Я пожала плечами, наслаждаясь натужным враньем подруги.

— Наверное, очень изменилась… — предположила она. — Я ведь не видела ее лет тридцать, а то и больше, пожалуй.

— Мам, это здорово! — заинтересовался Бернар. — Столько лет! Вам обязательно нужно встретиться. Как в кино! Тридцать лет спустя! Тридцать лет!

— Я обязательно загляну к Мадо. Как-нибудь. Когда поеду туда за квартплатой.

— Зачем тянуть, Эдит? — улыбнулась я и посмотрела на часы. — Сейчас начало девятого. Мадлен должна в девять часов менять Мари, но она всегда приходит пораньше. А мне как раз пора кормить девчонок. Мишель посидит здесь, а ты проводишь меня вместо него, заодно и возобновишь знакомство. Я уверена, Мадо искренне обрадуется тебе.

Эдит растерянно обводила всех глазами.

— Правда, мам, — сказал Бернар. — Иди, так даже интереснее. Потом расскажешь.

— Только незачем дамам бегать пешком по холоду, — заметил Мишель, поднимаясь из-за стола. — Отвезу вас обеих на машине.

— Мишель, до нашего дома меньше квартала, я в шубе, не замерзну, а ты выпил, — возразила я.
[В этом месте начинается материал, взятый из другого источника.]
(** ** Discovery: the PCI scan merged with what the bridge reports *)

Definition set_health (h : string) (d : Device) : Device :=
  {| ID := ID d; PCIAddress := PCIAddress d; PCIID := PCIID d; DevVendor := DevVendor d; Model := Model d;
     SerialNumber := SerialNumber d; FirmwareVersion := FirmwareVersion d; Healthy := Healthy d;
     Metadata := <["health" := h]> (Metadata d) |}.
Definition opi_device (id h : string) : Device :=
  {| ID := id; PCIAddress := ""; PCIID := zero_PCIID; DevVendor := "NVIDIA"; Model := ""; SerialNumber := "";
     FirmwareVersion := ""; Healthy := String.eqb h "healthy" || String.eqb h "HEALTH_STATUS_OK";
     Metadata := {["health" := h]} |}.
(** One turn of the [range resp.Devices] loop: update the first device of that id, or append. *)
Fixpoint merge_one (id h : string) (ds : list Device) : list Device :=
  match ds with
  | [] => [opi_device id h]
  | d :: ds => if String.eqb (ID d) id then set_health h d :: ds else d :: merge_one id h ds
  end.
Definition merge_devices (resp : list (string * string)) (ds : list Device) : list Device :=
  foldl (λ ds '(id, h), merge_one id h ds) ds resp.

Definition set_devices (p : BlueFieldPlugin) (ds : list Device) : BlueFieldPlugin :=
  {| bf_config := bf_config p; bf_initialized := bf_initialized p; bf_opiEndpoint := bf_opiEndpoint p;
     bf_networkEndpoint := bf_networkEndpoint p; bf_devices := ds;
     bf_opiClient := bf_opiClient p; bf_opiNetworkClient := bf_opiNetworkClient p |}.

Definition BF_DiscoverDevices (s : st) : st * result (list Device) :=
  let '(p, w) := s in
  if bf_initialized p then
    let ds := match ScanDevices fs NVIDIA.supportedDevices "NVIDIA" "nvidia" "NV" with Ok ds => ds | Err _ => [] end in
    match bf_opiClient p with
    | None => (s, Err nil_deref)
    | Some c =>
        let '(b, resp) := Lifecycle_GetDevices now c None (w_srv w) in
        let ds := match resp with Ok (Some m) => merge_devices m ds | _ => ds end in
        ((set_devices p ds, Build_world (w_conns w) b), Ok ds)
    end
  else (s, Err (Sentinel ErrNotInitialized)).
Definition set_registry (g : GrpcPlugin) (p : option bool) (cfg : PluginConfig) (init : bool)
    (last : option Z) (e : option error) : GrpcPlugin :=
  {| g_dpuMode := g_dpuMode g; g_dpuIdentifier := g_dpuIdentifier g; g_conn := g_conn g;
     g_client := g_client g; g_initialized := g_initialized g; g_registryPlugin := p;
     g_registryConfig := cfg; g_registryInitialized := init; g_registryLastAttempt := last;
     g_registryInitErr := e |}.
Definition set_conn (g : GrpcPlugin) (c : option nat) (cl : bool) : GrpcPlugin :=
  {| g_dpuMode := g_dpuMode g; g_dpuIdentifier := g_dpuIdentifier g; g_conn := c; g_client := cl;
     g_initialized := g_initialized g; g_registryPlugin := g_registryPlugin g;
     g_registryConfig := g_registryConfig g; g_registryInitialized := g_registryInitialized g;
     g_registryLastAttempt := g_registryLastAttempt g; g_registryInitErr := g_registryInitErr g |}.
Definition SetInitDone (b : bool) (g : GrpcPlugin) : GrpcPlugin :=
  {| g_dpuMode := g_dpuMode g; g_dpuIdentifier := g_dpuIdentifier g; g_conn := g_conn g;
     g_client := g_client g; g_initialized := b; g_registryPlugin := g_registryPlugin g;
     g_registryConfig := g_registryConfig g; g_registryInitialized := g_registryInitialized g;
     g_registryLastAttempt := g_registryLastAttempt g; g_registryInitErr := g_registryInitErr g |}.

Definition NewGrpcPlugin (dpuMode : bool) (dpuIdentifier : string) : GrpcPlugin :=
  {| g_dpuMode := dpuMode; g_dpuIdentifier := dpuIdentifier; g_conn := None; g_client := false;
     g_initialized := false; g_registryPlugin := None; g_registryConfig := zero_config;
     g_registryInitialized := false; g_registryLastAttempt := None; g_registryInitErr := None |}.
Definition AttachRegistryPlugin (network : bool) (cfg : PluginConfig) (g : GrpcPlugin) : GrpcPlugin :=
  set_registry g (Some network) cfg false None None.
Definition IsInitialized (g : GrpcPlugin) : bool := g_initialized g.
Definition registryNetworkPlugin (g : GrpcPlugin) : bool := default false (g_registryPlugin g).

Definition registryInitRetryInterval : Z := 30 * Second.
Definition fallback_error (e : error) : bool := IsNotImplemented e || IsCapabilityNotSupported e.

Section GrpcPlugin.
Context {S V : Type} `{!PluginOps S, !VSPServer V}
        (conn_state : nat → connectivity) (vsp_dial : option error).
Abbreviation world := (gworld S V).
Definition with_plugin (w : world) (p : S) : world := Build_gworld p (g_vsp w) (g_conns w).
Definition with_vsp (w : world) (v : V) : world := Build_gworld (g_plugin w) v (g_conns w).
Definition with_conns (w : world) (c : conns) : world := Build_gworld (g_plugin w) (g_vsp w) c.

Definition ensureRegistryInitialized (now : Z) (g : GrpcPlugin) (w : world) : GrpcPlugin * world * bool :=
  match g_registryPlugin g with
  | None => (g, w, false)
  | Some net =>
      let cfg := g_registryConfig g in
      if g_registryInitialized g then (g, w, true) else
      let recent := match g_registryLastAttempt g with
                    | Some t => (now - t <? registryInitRetryInterval)%Z | None => false end in
      if recent then (g, w, false) else
      match op_Initialize cfg (g_plugin w) with
      | (p, None) => (set_registry g (Some net) cfg true (Some now) None, with_plugin w p, true)
      | (p, Some e) =>
          if errors_Is e ErrAlreadyInitialized
          then (set_registry g (Some net) cfg true (Some now) None, with_plugin w p, true)
          else (set_registry g (Some net) cfg false (Some now) (Some e), with_plugin w p, false)
      end
  end.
— Мы поедем со скоростью десять миль в час, дорогая. Клянусь! Селестен, Бернар, не скучайте тут с мсье Валанси. Мы — быстро. Идемте, Полин, Эдит.

Когда мы усаживались в «BMW», я все-таки улучила момент и шепнула подруге:

— Все идет так, как я задумала. Мишель уже едва выносит свою пассию! Да и та шарахается от одного его вида. Еще чуть-чуть, и она навсегда исчезнет из нашей жизни.
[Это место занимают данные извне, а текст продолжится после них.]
(* ===== verification/CniTypes.v ===== *)
(** The CNI vocabulary: dpu-cni/pkgs/cnitypes (requests, the network configuration,
    the normalization of device ids) and dpu-cni/pkgs/sriovtypes.  The regular
    expressions of the source are run by a matcher for the class they belong to:
    anchored sequences of single characters and non-empty runs. *)
From S2P Require Import Prelude Plugin.

(** * Regular expressions *)

(** One character of a class, or one or more. *)
Inductive item := One (f : ascii → bool) | Many (f : ascii → bool).
Fixpoint rmatch (r : list item) (s : string) : bool :=
  match s with
  | EmptyString => match r with [] => true | _ => false end
  | String c s' =>
      match r with
      | One f :: r' => f c && rmatch r' s'
      | Many f :: r' => f c && (rmatch r' s' || rmatch r s')
      | [] => false
      end
  end.

Definition in_range (lo hi : nat) (c : ascii) : bool :=
  ((lo <=? Ascii.nat_of_ascii c) && (Ascii.nat_of_ascii c <=? hi))%nat.
Definition is_digit : ascii → bool := in_range 48 57.
Definition is_hex_lower (c : ascii) : bool := is_digit c || in_range 97 102 c.
(** [[0-9a-f]] under [(?i)]. *)
Definition is_hex (c : ascii) : bool := is_hex_lower c || in_range 65 70 c.
Definition is_octal : ascii → bool := in_range 48 55.
Definition is_word (c : ascii) : bool :=
  is_digit c || in_range 97 122 c || in_range 65 90 c || Ascii.eqb c "_".
Definition is_char (a c : ascii) : bool := Ascii.eqb c a.
Definition any_char (c : ascii) : bool := negb (Ascii.eqb c (Ascii.ascii_of_nat 10)).
Definition not_dot (c : ascii) : bool := negb (Ascii.eqb c ".").
Definition colon_or_dash (c : ascii) : bool := Ascii.eqb c ":" || Ascii.eqb c "-".
Definition dot_or_dash (c : ascii) : bool := Ascii.eqb c "." || Ascii.eqb c "-".
Definition ones (n : nat) (f : ascii → bool) : list item := replicate n (One f).

Definition pciAddressPattern : list item :=
  ones 4 is_hex ++ [One colon_or_dash] ++ ones 2 is_hex ++ [One colon_or_dash] ++ ones 2 is_hex
  ++ [One dot_or_dash; One is_octal].
Definition shortPciAddressPattern : list item :=
  ones 2 is_hex ++ [One colon_or_dash] ++ ones 2 is_hex ++ [One dot_or_dash; One is_octal].
(** The raw string [^[^.]+\\.[^.]+\\.[^.]+$]: each [\\.] is a backslash and then any character. *)
Definition backslash : ascii := Ascii.ascii_of_nat 92.
Definition auxDevicePattern : list item :=
  [Many not_dot; One (is_char backslash); One any_char; Many not_dot;
   One (is_char backslash); One any_char; Many not_dot].
(** sriovtypes.go. *)
Definition rePciDeviceName : list item :=
  ones 4 is_hex_lower ++ [One (is_char ":")] ++ ones 2 is_hex_lower
  ++ [One (is_char ":"); One (λ c, is_char "0" c || is_char "1" c); One is_hex_lower; One (is_char "."); One is_octal].
Definition reAuxDeviceName : list item :=
  [Many is_word; One any_char; Many is_word; One any_char; Many is_digit].
Definition IsPCIDeviceName (deviceID : string) : bool := rmatch rePciDeviceName deviceID.
Definition IsAuxDeviceName (deviceID : string) : bool := rmatch reAuxDeviceName deviceID.

(** * Device ids *)

Inductive device_id_type := DeviceIDTypeUnknown | DeviceIDTypePCI | DeviceIDTypeNetdev | DeviceIDTypeAux.
#[export] Instance device_id_type_eq_dec : EqDecision device_id_type.
Proof. solve_decision. Defined.

Definition slice (i n : nat) (s : string) : string := take_string n (drop_string i s).
(** The groups of a match are at fixed places: both PCI patterns have fixed width. *)
Definition NormalizeDeviceID (raw : string) : result (string * device_id_type) :=
  let t := trim_space raw in
  if String.eqb t "" then Ok ("", DeviceIDTypeUnknown)
  else if rmatch pciAddressPattern t then
    Ok (to_lower (slice 0 4 t) +:+ ":" +:+ to_lower (slice 5 2 t) +:+ ":" +:+ to_lower (slice 8 2 t)
          +:+ "." +:+ to_lower (slice 11 1 t), DeviceIDTypePCI)
  else if rmatch shortPciAddressPattern t then
    Ok ("0000:" +:+ to_lower (slice 0 2 t) +:+ ":" +:+ to_lower (slice 3 2 t) +:+ "." +:+ to_lower (slice 6 1 t),
        DeviceIDTypePCI)
  else if contains ":" t then Err (Text ("unrecognized PCI address format: " +:+ t))
  else if rmatch auxDevicePattern t then Ok (t, DeviceIDTypeAux)
  else Ok (t, DeviceIDTypeNetdev).

(** * Configuration *)

Definition Proto8021q : string := "802.1q".
Definition Proto8021ad : string := "802.1ad".

Record VfState := mkVfState {
  HostIFName : string; VfSpoofChk : bool; VfTrust : bool; AdminMAC : string; EffectiveMAC : string;
  VfVlan : Z; VfVlanQoS : Z; VfVlanProto : Z; VfMinTxRate : Z; VfMaxTxRate : Z; VfLinkState : Z }.
#[export] Instance VfState_eta : Eta VfState := λ v,
  mkVfState (HostIFName v) (VfSpoofChk v) (VfTrust v) (AdminMAC v) (EffectiveMAC v)
    (VfVlan v) (VfVlanQoS v) (VfVlanProto v) (VfMinTxRate v) (VfMaxTxRate v) (VfLinkState v).
Definition zero_VfState : VfState := mkVfState "" false false "" "" 0 0 0 0 0 0.

(** [NetConf]: of the embedded [types.NetConf] the version, the name and the IPAM
    type; the rest as in the source. *)
Record NetConf := mkNetConf {
  CNIVersion : string; ConfName : string; IPAMType : string; OrigVfState : VfState; DPDKMode : bool;
  Master : string; MAC : string; Vlan : option Z; VlanQoS : option Z; VlanProto : option string;
  ConfDeviceID : string; DeviceIDType : device_id_type; VFID : Z; MinTxRate : option Z;
  MaxTxRate : option Z; SpoofChk : string; Trust : string; LinkState : string; RuntimeMac : string }.
#[export] Instance NetConf_eta : Eta NetConf := λ n,
  mkNetConf (CNIVersion n) (ConfName n) (IPAMType n) (OrigVfState n) (DPDKMode n)
    (Master n) (MAC n) (Vlan n) (VlanQoS n) (VlanProto n)
    (ConfDeviceID n) (DeviceIDType n) (VFID n) (MinTxRate n)
    (MaxTxRate n) (SpoofChk n) (Trust n) (LinkState n) (RuntimeMac n).
Definition zero_NetConf : NetConf :=
  mkNetConf "" "" "" zero_VfState false "" "" None None None "" DeviceIDTypeUnknown 0 None None "" "" "" "".

(** What is left of a configuration written with [json.Marshal] and read back: the
    fields tagged [json:"-"] come back as zero values. *)
Definition json_roundtrip (n : NetConf) : NetConf :=
  n <| DPDKMode := false |> <| DeviceIDType := DeviceIDTypeUnknown |>.

(** A request from the CNI shim: its environment and the configuration it read on
    standard input. *)
Record Request := { Env : gmap string string; Config : string }.
Record PodRequest := mkPodRequest {
  Command : string; PodNamespace : string; PodName : string; PodUID : string; ContainerId : string;
  Netns : string; IfName : string; Path : string; CNIConf : NetConf; CNIReq : Request; ReqNetName : string }.
#[export] Instance PodRequest_eta : Eta PodRequest := λ r,
  mkPodRequest (Command r) (PodNamespace r) (PodName r) (PodUID r) (ContainerId r)
    (Netns r) (IfName r) (Path r) (CNIConf r) (CNIReq r) (ReqNetName r).
Definition CNIAdd : string := "ADD".
Definition CNIDel : string := "DEL".
(** An interface of a CNI result, and the result with the addresses IPAM gave. *)
Record CniInterface := { IfaceName : string; IfaceMac : string; IfaceSandbox : string }.
Record CniResult := { ResCNIVersion : string; Interfaces : list CniInterface; IPs : list (list Z) }.

(** * Lemmas *)

#[local] Arguments is_hex_lower : simpl never.
#[local] Arguments is_hex : simpl never.
#[local] Arguments is_octal : simpl never.
#[local] Arguments lower_ascii : simpl never.
#[local] Arguments is_space : simpl never.
Lemma rmatch_one f r s : rmatch (One f :: r) s = true ↔ ∃ c s', s = String c s' ∧ f c = true ∧ rmatch r s' = true.
Proof.
  split; [|by intros (c & s' & -> & Hf & Hr); simpl; rewrite Hf, Hr].
  destruct s as [|c s]; simpl; [done|]. rewrite andb_true_iff. intros [??]. by exists c, s.
Qed.
Lemma rmatch_nil s : rmatch [] s = true ↔ s = "".
Proof. by destruct s. Qed.
(** Taking a match of a fixed-width pattern apart. *)
Ltac take_apart H :=
  cbn [ones replicate app pciAddressPattern shortPciAddressPattern] in H;
  repeat (apply rmatch_one in H; let c := fresh "c" in let s := fresh "s" in
          let Hc := fresh "Hc" in destruct H as (c & s & -> & Hc & H));
  apply rmatch_nil in H as ->.

(** The normal form: four, two and two lower-case hex digits and a function number. *)
Definition canonicalPattern : list item :=
  ones 4 is_hex_lower ++ [One (is_char ":")] ++ ones 2 is_hex_lower ++ [One (is_char ":")]
  ++ ones 2 is_hex_lower ++ [One (is_char "."); One is_octal].
Definition is_canonical_pci (id : string) : bool := rmatch canonicalPattern id.

Lemma class_impl (f g : ascii → bool) :
  (∀ c, implb (f c) (g c) = true) → ∀ c, f c = true → g c = true.
Proof. intros H c Hf. specialize (H c). by rewrite Hf in H. Qed.
Lemma lower_hex : ∀ c, is_hex c = true → is_hex_lower (lower_ascii c) = true.
Proof. apply (class_impl is_hex (λ c, is_hex_lower (lower_ascii c))). all_ascii. Qed.
Lemma lower_octal : ∀ c, is_octal c = true → is_octal (lower_ascii c) = true.
Proof. apply (class_impl is_octal (λ c, is_octal (lower_ascii c))). all_ascii. Qed.
Lemma hex_lower_fixed : ∀ c, is_hex_lower c = true → lower_ascii c = c.
Proof.
  intros c Hc. apply Ascii.eqb_eq. revert c Hc.
  apply (class_impl is_hex_lower (λ c, Ascii.eqb (lower_ascii c) c)). all_ascii.
Qed.
Lemma octal_fixed : ∀ c, is_octal c = true → lower_ascii c = c.
Proof.
  intros c Hc. apply Ascii.eqb_eq. revert c Hc.
  apply (class_impl is_octal (λ c, Ascii.eqb (lower_ascii c) c)). all_ascii.
Qed.
Lemma hex_lower_hex : ∀ c, is_hex_lower c = true → is_hex c = true.
Proof. apply class_impl. all_ascii. Qed.
Lemma hex_no_space : ∀ c, is_hex c = true → negb (is_space c) = true.
Proof. apply (class_impl is_hex (λ c, negb (is_space c))). all_ascii. Qed.
Lemma octal_no_space : ∀ c, is_octal c = true → negb (is_space c) = true.
Proof. apply (class_impl is_octal (λ c, negb (is_space c))). all_ascii. Qed.

Lemma NormalizeDeviceID_pci raw id :
  NormalizeDeviceID raw = Ok (id, DeviceIDTypePCI) → is_canonical_pci id = true.
Proof.
  unfold NormalizeDeviceID. generalize (trim_space raw). intros t.
  destruct (String.eqb t ""); [done|].
  destruct (rmatch pciAddressPattern t) eqn:H1; [|destruct (rmatch shortPciAddressPattern t) eqn:H2].
  - take_apart H1. intros [= <-]. unfold is_canonical_pci. simpl.
    repeat (rewrite lower_hex by done; simpl). by rewrite lower_octal.
  - take_apart H2. intros [= <-]. unfold is_canonical_pci. simpl.
    repeat (rewrite lower_hex by done; simpl). by rewrite lower_octal.
  - destruct (contains ":" t); [done|]. by destruct (rmatch auxDevicePattern t).
Qed.
Lemma NormalizeDeviceID_fixed id :
  is_canonical_pci id = true → NormalizeDeviceID id = Ok (id, DeviceIDTypePCI).
Proof.
  unfold is_canonical_pci, canonicalPattern. intros H. take_apart H.
  repeat match goal with Hc : is_char _ _ = true |- _ => apply Ascii.eqb_eq in Hc as -> end.
  unfold NormalizeDeviceID, trim_space.
  rewrite trim_func_id; simpl.
  - repeat (rewrite hex_lower_hex by done; simpl).
    repeat match goal with Hc : is_octal _ = true |- _ => rewrite !Hc end. simpl.
    unfold slice, to_lower. simpl. repeat (rewrite hex_lower_fixed by done). by rewrite octal_fixed.
  - repeat (rewrite hex_no_space by (by apply hex_lower_hex); simpl). by rewrite octal_no_space.
Qed.

(** A match of a pattern holds every character the pattern requires. *)
Lemma rmatch_needs a f r s :
  One f ∈ r → (∀ c, f c = true → c = a) → rmatch r s = true → count_char a s ≠ 0.
Proof.
  intros Hin Ha. revert r Hin. induction s as [|c s IH]; intros r Hin Hm.
  { destruct r; [by apply elem_of_nil in Hin|done]. }
  destruct r as [|[g|g] r]; simpl in *; [done|..].
  - apply andb_prop in Hm as [Hg Hm]. apply elem_of_cons in Hin as [[= ->]|Hin]; [|specialize (IH r Hin Hm); lia].
    rewrite (Ha c Hg), Ascii.eqb_refl. lia.
  - apply andb_prop in Hm as [_ Hm].
    apply orb_prop in Hm as [Hm|Hm]; [|specialize (IH (Many g :: r) Hin Hm); lia].
    apply elem_of_cons in Hin as [[=]|Hin]. specialize (IH r Hin Hm). lia.
Qed.
Lemma trim_left_count f a s : (count_char a (trim_left f s) ≤ count_char a s)%nat.
Proof. induction s as [|c s IH]; simpl; [done|]. destruct (f c); simpl; lia. Qed.
Lemma trim_right_count f a s : (count_char a (trim_right f s) ≤ count_char a s)%nat.
Proof.
  induction s as [|c s IH]; simpl; [done|]. destruct (trim_right f s) as [|d t]; simpl in *; [|lia].
  destruct (f c); simpl; lia.
Qed.
Lemma trim_space_count a s : (count_char a (trim_space s) ≤ count_char a s)%nat.
Proof. unfold trim_space, trim_func. etransitivity; [apply trim_right_count|apply trim_left_count]. Qed.

(** * Theorems *)

(** A device id classified as a PCI address is in normal form (long, lower
    case, [dddd:bb:dd.f]), and normalizing it again changes nothing. *)
Theorem NormalizeDeviceID_canonical raw id :
  NormalizeDeviceID raw = Ok (id, DeviceIDTypePCI) →
  is_canonical_pci id = true ∧ NormalizeDeviceID id = Ok (id, DeviceIDTypePCI).
Proof. intros H%NormalizeDeviceID_pci. split; [done|]. by apply NormalizeDeviceID_fixed. Qed.

(** Only an id that holds a backslash is ever classified as an auxiliary
    device: the names the kernel gives auxiliary devices, such as
    [mlx5_core.sf.2], hold none and are taken for network devices. *)
Theorem NormalizeDeviceID_aux_backslash raw id :
  NormalizeDeviceID raw = Ok (id, DeviceIDTypeAux) → count_char backslash raw ≠ 0.
Proof.
  unfold NormalizeDeviceID. intros H.
  assert (rmatch auxDevicePattern (trim_space raw) = true) as Hm by (repeat case_match; simplify_eq/=; done).
  apply (rmatch_needs backslash (is_char backslash)) in Hm; [|by right; left|by intros c ->%Ascii.eqb_eq].
  pose proof (trim_space_count backslash raw). lia.
Qed.

(** * Witnesses *)
Lemma NormalizeDeviceID_canonical_witness : is_canonical_pci "0000:06:ab.1" = true.
Proof. exact (proj1 (NormalizeDeviceID_canonical " 06-AB-1" "0000:06:ab.1" eq_refl)). Defined.
Lemma NormalizeDeviceID_aux_backslash_witness : count_char backslash "a\xb\yc" ≠ 0.
Proof. exact (NormalizeDeviceID_aux_backslash "a\xb\yc" "a\xb\yc" eq_refl). Defined.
Эдит повела бровями и выразительно вздохнула.

— Но, если честно, мне самой жаль расставаться с такой первоклассной няней, — призналась я. — Да и человек она, в общем-то, милый.

— Ну-ну, — тихо сказала Эдит. — Милый и смешной, — добавила она уже в полный голос, потому что в этот момент мой муж, обогнув машину и открыв переднюю дверцу, сел за руль.

— Это вы обо мне сплетничаете, очаровательные дамы? — спросил Мишель, кокетливо улыбнувшись нам в зеркало заднего обзора. Я прекрасно чувствовала, как он нервничает и изо всех сил старается контролировать ситуацию.

— О Мадлен, — ответила я. — Я считаю ее милым и смешным человеком.

— Конечно, — с деланной обидой произнесла Эдит. — Твоя жена завела себе новую подругу и расхваливает теперь ее на все корки. Милая и смешная, не то что я!..

— …Занудная искусствоведка, которая собралась замуж за первого встречного звездочета, — в тон Эдит закончил фразу Мишель.

— А, по-моему, Бернар нашел себе замечательного папочку, — возразила я. — Они даже внешне похожи.

— Похожи, — согласилась Эдит.

Мишель промолчал.

Мадлен как раз переобувалась в прихожей из уличных сапог в тапочки. Она так и замерла на одной ноге, когда мы все втроем вошли с улицы. Естественно, она разахалась и разохалась при виде «полузабытой» подруги детства. Эдит тоже не отставала. Кстати сказать, надо отдать должное обеим: они совершенно убедили Мишеля в том, что не виделись тридцать три года. Я, пожалуй, и сама бы поверила в искреннюю радость их встречи, если бы не знала всей подноготной.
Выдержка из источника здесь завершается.